Input material:
_ _ _

(** * agentcore-cli: identity provisioning, stack teardown and bind listings

    A shallow embedding of
    - [src/cli/operations/deploy/pre-deploy-identity.ts]
    - [src/cli/operations/destroy/index.ts]
    - the bind-selection listings of [AddIdentityFlow] and [AddMemoryFlow]
    together with the properties the project specification states about them,
    and of further code of the same files and of their neighbours: the
    credential queries, the remove flow's check for deployed stacks, AWS
    account detection, the dev-server configuration
    ([src/cli/operations/dev/config.ts]), the text inputs
    ([SecretInput], [TextInput]) and the handlers of the identity flow.

    The TypeScript functions are asynchronous and talk to AWS and to the local
    disk.  Every [await] is sequential, so a function is embedded as a
    computation over an explicit [State] (remote records, local files and the
    trace of calls issued so far) inside an immutable [Env] (what the outside
    world answers, and which call fails at which moment). *)

From stdpp Require Import base strings gmap list.

Set Default Proof Using "Type".

(** ** JavaScript conventions *)

(** A value caught by [catch (error)].  The sources only ever look at
    [error instanceof Error ? error.message : String(error)] and at
    [isNoCredentialsError(error)] (of [cli/errors], not among the sources: the
    classification of a failure as a missing-credentials condition), so a
    thrown value carries exactly these two readings. *)
Record Thrown := mkThrown {
  thrownMessage : string;
  thrownNoCredentials : bool;
}.

(** [new Error(message)] *)
Definition newError (message : string) : Thrown := mkThrown message false.

(** Completion of an awaited computation: a value, or a rejection. *)
Inductive Completion (A : Type) : Type :=
| Normal (a : A)
| Abrupt (e : Thrown).
Arguments Normal {A} a.
Arguments Abrupt {A} e.

(** Truthiness of a [string | undefined]: [undefined] and the empty string
    are falsy.  Returns the string when it is truthy. *)
Definition truthyString (s : option string) : option string :=
  match s with
  | Some EmptyString => None
  | Some s => Some s
  | None => None
  end.

(** Truthiness of a [boolean | undefined]. *)
Definition truthyBool (b : option bool) : bool := default false b.

(** A template literal's rendering of a [string | undefined] hole. *)
Definition interpolate (s : option string) : string := default "undefined" s.

(** ** Data model *)

(** [OwnedIdentityProvider]: the [relation: 'own'] arm of an agent's
    identity-provider reference. *)
Module OwnedIdentityProvider.
Record t := mk {
  name : string;
  variant : string;
  envVarName : string;
}.
End OwnedIdentityProvider.

(** An agent's identity-provider reference, a union tagged by [relation]. *)
Inductive IdentityProvider :=
| Own (p : OwnedIdentityProvider.t)
| Use (name : string) (envVarName : string).

Module AgentEnvSpec.
Record t := mk {
  name : string;
  identityProviders : list IdentityProvider;
}.
End AgentEnvSpec.

Module AgentCoreProjectSpec.
Record t := mk {
  name : string;
  agents : list AgentEnvSpec.t;
  identityKmsKeyArn : option string;
}.
End AgentCoreProjectSpec.

Module AwsDeploymentTarget.
Record t := mk {
  name : string;
  region : string;
  account : string;
}.
End AwsDeploymentTarget.

(** [DiscoveredStack] of [cli/cloudformation/stack-discovery]. *)
Record DiscoveredStack := mkDiscoveredStack {
  stackName : string;
  stackArn : string;
}.

(** Modelled from the spec: the schema of the deployed-state file is not among
    the sources.  It is a JSON object whose [targets] member is keyed by target
    name, each value a discovered-stack descriptor.  The finite map holds the
    own members of the JavaScript object used as a dictionary; what a property
    read finds besides them is [objectPrototypeMembers]. *)
Record DeployedState := mkDeployedState {
  targets : gmap string DiscoveredStack;
}.

(** The names a plain object inherits from [Object.prototype].  Read through
    an object that has no own member of that name, each of them is a truthy
    value (a function, or the prototype itself for [__proto__]). *)
Definition objectPrototypeMembers : list string :=
  ["constructor"; "hasOwnProperty"; "isPrototypeOf"; "propertyIsEnumerable";
   "toLocaleString"; "toString"; "valueOf"; "__defineGetter__";
   "__defineSetter__"; "__lookupGetter__"; "__lookupSetter__"; "__proto__"].

(** Truthiness of the property read [object[name]] on a plain object whose own
    members, all of them objects, are [members]. *)
Definition truthyMember {V} (members : gmap string V) (name : string) : bool :=
  bool_decide (is_Some (members !! name))
  || bool_decide (name ∈ objectPrototypeMembers).

(** Modelled from the spec: [SecureCredentials] of [lib] is not among the
    sources.  [fromEnvVars] wraps a plain mapping, [get] looks a key up, and
    [merge(primary, override)] prefers the override where it defines the key. *)
Module SecureCredentials.
Abbreviation t := (gmap string string).
Definition fromEnvVars (envVars : gmap string string) : t := envVars.
Definition merge (primary override : t) : t := override ∪ primary.
Definition get (credentials : t) (key : string) : option string := credentials !! key.
End SecureCredentials.

(** [StackSelectionStrategy] of [@aws-cdk/toolkit-lib]. *)
Inductive StackSelectionStrategy :=
| ALL_STACKS
| MAIN_ASSEMBLY
| ONLY_SINGLE
| PATTERN_MATCH
| PATTERN_MUST_MATCH
| PATTERN_MUST_MATCH_SINGLE.

Record StackSelector := mkStackSelector {
  strategy : StackSelectionStrategy;
  patterns : list string;
}.

(** The token vault's [kmsConfiguration]. *)
Inductive KeyType := CustomerManagedKey | ServiceManagedKey.

Record KmsConfiguration := mkKmsConfiguration {
  keyType : KeyType;
  kmsKeyArn : option string;
}.

(** [CreateKeyCommand]'s response: [response.KeyMetadata?.Arn]. *)
Record KeyMetadataType := mkKeyMetadata { Arn : option string }.
Record CreateKeyResponse := mkCreateKeyResponse { KeyMetadata : option KeyMetadataType }.

(** The [{ success, keyArn?, error? }] objects returned by
    [setTokenVaultKmsKey], [createApiKeyProvider] and [setupTokenVaultKms]. *)
Record OpResult := mkOpResult {
  success : bool;
  keyArn : option string;
  error : option string;
}.

(** ** The outside world *)

(** Every call that leaves the process or touches a configuration file. *)
Inductive Call :=
| CReadEnvFile (configBaseDir : string)
| CKmsCreateKey (description tagValue : string)
| CSetTokenVaultKmsKey (keyArn : string)
| CApiKeyProviderExists (name : string)
| CCreateApiKeyProvider (name apiKey : string)
| CReadProjectSpec (baseDir : option string)
| CReadAWSDeploymentTargets (baseDir : option string)
| CFindStack (region projectName targetName : string)
| CToolkitInitialize (projectDir : string)
| CToolkitDestroy (stacks : StackSelector)
| CReadDeployedState
| CWriteDeployedState (deployedState : DeployedState).

(** What the world answers during one session.  Calls are numbered in the
    order they are issued, across invocations; [throws t] is the exception the
    [t]-th call ends in (if any), [rejects t] the [{ success: false, error }]
    answer of a service that reports failure by value.  The sources do not say
    what a write of the deployed-state file that throws leaves on disk:
    [interruptedWrite t previous written] is what the file holds after the write
    of [written] issued at moment [t] over [previous] has thrown. *)
Record Env := mkEnv {
  throws : nat → option Thrown;
  rejects : nat → option (option string);
  kmsCreateKeyResponse : nat → CreateKeyResponse;
  envFileAt : string → gmap string string;
  projectSpecAt : option string → AgentCoreProjectSpec.t;
  awsTargetsAt : option string → list AwsDeploymentTarget.t;
  stackRegistry : string → string → string → option DiscoveredStack;
  directories : gset string;
  interruptedWrite : nat → DeployedState → DeployedState → DeployedState;
}.

(** What changes: the identity service's records, the deployed-state file and
    the calls issued so far. *)
Record State := mkState {
  apiKeyProviders : gset string;
  tokenVault : option KmsConfiguration;
  deployedStateFile : DeployedState;
  trace : list Call;
}.

Definition clock (s : State) : nat := length (trace s).

Definition record (c : Call) (s : State) : State :=
  mkState (apiKeyProviders s) (tokenVault s) (deployedStateFile s) (trace s ++ [c]).

Definition withProvider (name : string) (s : State) : State :=
  mkState ({[name]} ∪ apiKeyProviders s) (tokenVault s) (deployedStateFile s) (trace s).

Definition withTokenVault (configuration : KmsConfiguration) (s : State) : State :=
  mkState (apiKeyProviders s) (Some configuration) (deployedStateFile s) (trace s).

Definition withDeployedState (deployedState : DeployedState) (s : State) : State :=
  mkState (apiKeyProviders s) (tokenVault s) deployedState (trace s).

(** ** Computations *)

Definition M (A : Type) : Type := Env → State → Completion A * State.

Definition ret {A} (a : A) : M A := λ _ s, (Normal a, s).

Definition bind {A B} (m : M A) (k : A → M B) : M B :=
  λ env s,
    match m env s with
    | (Normal a, s') => k a env s'
    | (Abrupt e, s') => (Abrupt e, s')
    end.

Definition throw {A} (e : Thrown) : M A := λ _ s, (Abrupt e, s).

(** [try { body } catch (error) { handler }] *)
Definition tryCatch {A} (body : M A) (handler : Thrown → M A) : M A :=
  λ env s,
    match body env s with
    | (Normal a, s') => (Normal a, s')
    | (Abrupt e, s') => handler e env s'
    end.

#[global] Instance M_ret : MRet M := @ret.
#[global] Instance M_bind : MBind M := λ A B k m, bind m k.

(** [for (const x of xs) { ... }] over a loop-carried value. *)
Fixpoint forOf {X S} (xs : list X) (body : X → S → M S) (acc : S) : M S :=
  match xs with
  | [] => ret acc
  | x :: xs' => acc' ← body x acc; forOf xs' body acc'
  end.

(** One awaited call: it is recorded, then it either throws (as the
    environment dictates for this moment) or has its effect and answers. *)
Definition perform {A} (c : Call) (effect : Env → State → A * State) : M A :=
  λ env s,
    match throws env (clock s) with
    | Some e => (Abrupt e, record c s)
    | None => let '(a, s') := effect env s in (Normal a, record c s')
    end.

(** ** Collaborators

    The helpers of [lib], [cli/operations/identity], [cli/cloudformation] and
    [cli/cdk] wrap one request each.  Their answers come from the environment
    and from the records they act on. *)

(** Modelled from the spec: [readEnvFile] of [lib] is not among the sources.
    It reads the local secrets file ([ENV_VAR=value] per line) under
    [configBaseDir] into a mapping. *)
Definition readEnvFile (configBaseDir : string) : M (gmap string string) :=
  perform (CReadEnvFile configBaseDir) (λ env s, (envFileAt env configBaseDir, s)).

(** [kmsClient.send(new CreateKeyCommand({ Description, Tags }))]: the
    symmetric-key creation call, which answers with the key's metadata. *)
Definition kmsCreateKey (description tagValue : string) : M CreateKeyResponse :=
  perform (CKmsCreateKey description tagValue)
    (λ env s, (kmsCreateKeyResponse env (clock s), s)).

(** Modelled from the spec: [setTokenVaultKmsKey] of [cli/operations/identity]
    is not among the sources.  It is the token-vault configuration write (set
    customer-managed key ARN), answering success or failure; on success the
    vault is encrypted with that key. *)
Definition setTokenVaultKmsKey (keyArn : string) : M OpResult :=
  perform (CSetTokenVaultKmsKey keyArn)
    (λ env s,
      match rejects env (clock s) with
      | Some err => (mkOpResult false None err, s)
      | None =>
          (mkOpResult true None None,
           withTokenVault (mkKmsConfiguration CustomerManagedKey (Some keyArn)) s)
      end).

(** Modelled from the spec: [apiKeyProviderExists] of
    [cli/operations/identity] is not among the sources.  It is the
    identity-provider existence check. *)
Definition apiKeyProviderExists (name : string) : M bool :=
  perform (CApiKeyProviderExists name)
    (λ env s, (bool_decide (name ∈ apiKeyProviders s), s)).

(** Modelled from the spec: [createApiKeyProvider] of
    [cli/operations/identity] is not among the sources.  It is the creation
    call (name, secret), answering success or failure; on success the identity
    service holds a provider of that name. *)
Definition createApiKeyProvider (name apiKey : string) : M OpResult :=
  perform (CCreateApiKeyProvider name apiKey)
    (λ env s,
      match rejects env (clock s) with
      | Some err => (mkOpResult false None err, s)
      | None =>
          (mkOpResult true None None, withProvider name s)
      end).

(** Modelled from the spec: [ConfigIO] of [lib] is not among the sources.
    [readProjectSpec] and [readAWSDeploymentTargets] read the project
    specification file and the deployment-targets file under the base
    directory. *)
Definition readProjectSpec (baseDir : option string) : M AgentCoreProjectSpec.t :=
  perform (CReadProjectSpec baseDir) (λ env s, (projectSpecAt env baseDir, s)).

Definition readAWSDeploymentTargets (baseDir : option string)
  : M (list AwsDeploymentTarget.t) :=
  perform (CReadAWSDeploymentTargets baseDir) (λ env s, (awsTargetsAt env baseDir, s)).

(** Modelled from the spec: [findStack] of [cli/cloudformation/stack-discovery]
    is not among the sources.  It is the stack lookup by project and target
    name, answering a stack descriptor or "not found" ([null]). *)
Definition findStack (region projectName targetName : string)
  : M (option DiscoveredStack) :=
  perform (CFindStack region projectName targetName)
    (λ env s, (stackRegistry env region projectName targetName, s)).

(** [existsSync(path)] of [fs]: synchronous, never throws. *)
Definition existsSync (path : string) : M bool :=
  λ env s, (Normal (bool_decide (path ∈ directories env)), s).

(** Modelled from the spec: [CdkToolkitWrapper] of [cli/cdk/toolkit-lib] is not
    among the sources.  [toolkit.initialize()] prepares the toolkit over
    [projectDir]; [toolkit.destroy({ stacks })] is the stack destroy call
    scoped by the given selection. *)
Definition toolkitInitialize (projectDir : string) : M unit :=
  perform (CToolkitInitialize projectDir) (λ env s, (tt, s)).

Definition toolkitDestroy (stacks : StackSelector) : M unit :=
  perform (CToolkitDestroy stacks) (λ env s, (tt, s)).

(** Modelled from the spec: [ConfigIO.readDeployedState] and
    [ConfigIO.writeDeployedState] read and write the deployed-state file.  A
    write that returns has replaced the content of the file; what a write that
    throws leaves behind is up to the environment. *)
Definition readDeployedState : M DeployedState :=
  perform CReadDeployedState (λ env s, (deployedStateFile s, s)).

Definition writeDeployedState (deployedState : DeployedState) : M unit :=
  λ env s,
    match throws env (clock s) with
    | Some e =>
        (Abrupt e,
         record (CWriteDeployedState deployedState)
           (withDeployedState
              (interruptedWrite env (clock s) (deployedStateFile s) deployedState) s))
    | None =>
        (Normal tt,
         record (CWriteDeployedState deployedState) (withDeployedState deployedState s))
    end.

(** * [cli/operations/deploy/pre-deploy-identity.ts] *)

Module PreDeployIdentity.

Inductive Status := StatusCreated | StatusExists | StatusSkipped | StatusError.

#[global] Instance Status_eq_dec : EqDecision Status.
Proof. solve_decision. Defined.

_ _ _

Exercise goal:
Only an exact copy of the listing above, from its first line up to and including the line with "is truthy. *)", counts as the answer.

Task result:
(** * agentcore-cli: identity provisioning, stack teardown and bind listings

    A shallow embedding of
    - [src/cli/operations/deploy/pre-deploy-identity.ts]
    - [src/cli/operations/destroy/index.ts]
    - the bind-selection listings of [AddIdentityFlow] and [AddMemoryFlow]
    together with the properties the project specification states about them,
    and of further code of the same files and of their neighbours: the
    credential queries, the remove flow's check for deployed stacks, AWS
    account detection, the dev-server configuration
    ([src/cli/operations/dev/config.ts]), the text inputs
    ([SecretInput], [TextInput]) and the handlers of the identity flow.

    The TypeScript functions are asynchronous and talk to AWS and to the local
    disk.  Every [await] is sequential, so a function is embedded as a
    computation over an explicit [State] (remote records, local files and the
    trace of calls issued so far) inside an immutable [Env] (what the outside
    world answers, and which call fails at which moment). *)

From stdpp Require Import base strings gmap list.

Set Default Proof Using "Type".

(** ** JavaScript conventions *)

(** A value caught by [catch (error)].  The sources only ever look at
    [error instanceof Error ? error.message : String(error)] and at
    [isNoCredentialsError(error)] (of [cli/errors], not among the sources: the
    classification of a failure as a missing-credentials condition), so a
    thrown value carries exactly these two readings. *)
Record Thrown := mkThrown {
  thrownMessage : string;
  thrownNoCredentials : bool;
}.

(** [new Error(message)] *)
Definition newError (message : string) : Thrown := mkThrown message false.

(** Completion of an awaited computation: a value, or a rejection. *)
Inductive Completion (A : Type) : Type :=
| Normal (a : A)
| Abrupt (e : Thrown).
Arguments Normal {A} a.
Arguments Abrupt {A} e.

(** Truthiness of a [string | undefined]: [undefined] and the empty string
    are falsy.  Returns the string when it is truthy. *)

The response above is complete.